Stored data entries
◆ ◆ ◆ ◆ ◆
Definition defaultCols : Z := 120.
Definition defaultRows : Z := 36.
Definition maxCols : Z := 300.
Definition maxRows : Z := 120.
Definition maxSessions : nat := 8.
Definition terminalBufferSize : nat := 4096.
Definition terminalPath : string := "/usr/local/sbin:/usr/local/bin:/usr/sbin:/usr/bin:/sbin:/bin".
Definition errManagerStopped : string := "terminal manager unavailable".
Definition ErrSessionNotFound : string := "terminal session not found".

(** os/user.User *)
Record OsUser := MkOsUser { Username : string; Uid : string; Gid : string; Name : string; HomeDir : string }.

Record executionIdentity := MkIdentity {
  credential : Z * Z * list Z;               (* user, group and further groups *)
  username : string;
  homeDir : string
}.

(** exec.Cmd; no credential: the agent's own. *)
Record Cmd := MkCmd {
  Path : string;
  Env : list string;
  Credential : option (Z * Z * list Z);
  Dir : string
}.

Class Host := {
  Getenv : string → string;
  Stat : string → option bool;               (* a directory? *)
  lookupOSUser : string → result OsUser;
  lookupOSUserGroups : OsUser → result (list string);
  getent_passwd : string → result string;    (* the outputs of the commands *)
  id_G : string → result string;
  CurrentUser : result OsUser;
  StartWithSize : Cmd → Z * Z → result unit
}.

(** ** Parsing *)

(** strings.Fields over the runes and their bytes. *)
Fixpoint fields (cur : string) (l : list (Z * string)) : list string :=
  match l with
  | [] => if String.eqb cur "" then [] else [cur]
  | (r, b) :: l' =>
      if Ldap.IsSpace r then (if String.eqb cur "" then fields "" l' else cur :: fields "" l')
      else fields (cur +:+ b) l'
  end.
Definition Fields (s : string) : list string := fields "" (Ldap.segments (String.length s) s).

(** strconv.ParseUint(s, 10, 32) *)
Definition ParseUint32 (s : string) : option Z :=
  if String.eqb s "" then None else
  n ← parse_digits 0 s; if 2 ^ 32 - 1 <? n then None else Some n.

Definition parseGetentPasswdLine (line : string) : result OsUser :=
  match Split ":" line with
  | f0 :: f1 :: f2 :: f3 :: f4 :: f5 :: _ :: _ =>
      if String.eqb f0 "" || String.eqb f2 "" || String.eqb f3 "" then Err "invalid passwd entry"
      else Ok (MkOsUser f0 f2 f3 f4 f5)
  | _ => Err "invalid passwd entry"
  end.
◆ ◆ ◆ ◆ ◆
▶ Task: Retype exactly, and only, the lines above from the one where "Definition maxRows : Z := 120." occurs up to and including the one where "[] else [cur]" occurs.

▶ Solution for this task:
Definition maxRows : Z := 120.
Definition maxSessions : nat := 8.
Definition terminalBufferSize : nat := 4096.
Definition terminalPath : string := "/usr/local/sbin:/usr/local/bin:/usr/sbin:/usr/bin:/sbin:/bin".
Definition errManagerStopped : string := "terminal manager unavailable".
Definition ErrSessionNotFound : string := "terminal session not found".

(** os/user.User *)
Record OsUser := MkOsUser { Username : string; Uid : string; Gid : string; Name : string; HomeDir : string }.

Record executionIdentity := MkIdentity {
  credential : Z * Z * list Z;               (* user, group and further groups *)
  username : string;
  homeDir : string
}.

(** exec.Cmd; no credential: the agent's own. *)
Record Cmd := MkCmd {
  Path : string;
  Env : list string;
  Credential : option (Z * Z * list Z);
  Dir : string
}.

Class Host := {
  Getenv : string → string;
  Stat : string → option bool;               (* a directory? *)
  lookupOSUser : string → result OsUser;
  lookupOSUserGroups : OsUser → result (list string);
  getent_passwd : string → result string;    (* the outputs of the commands *)
  id_G : string → result string;
  CurrentUser : result OsUser;
  StartWithSize : Cmd → Z * Z → result unit
}.

(** ** Parsing *)

(** strings.Fields over the runes and their bytes. *)
Fixpoint fields (cur : string) (l : list (Z * string)) : list string :=
  match l with
  | [] => if String.eqb cur "" then [] else [cur]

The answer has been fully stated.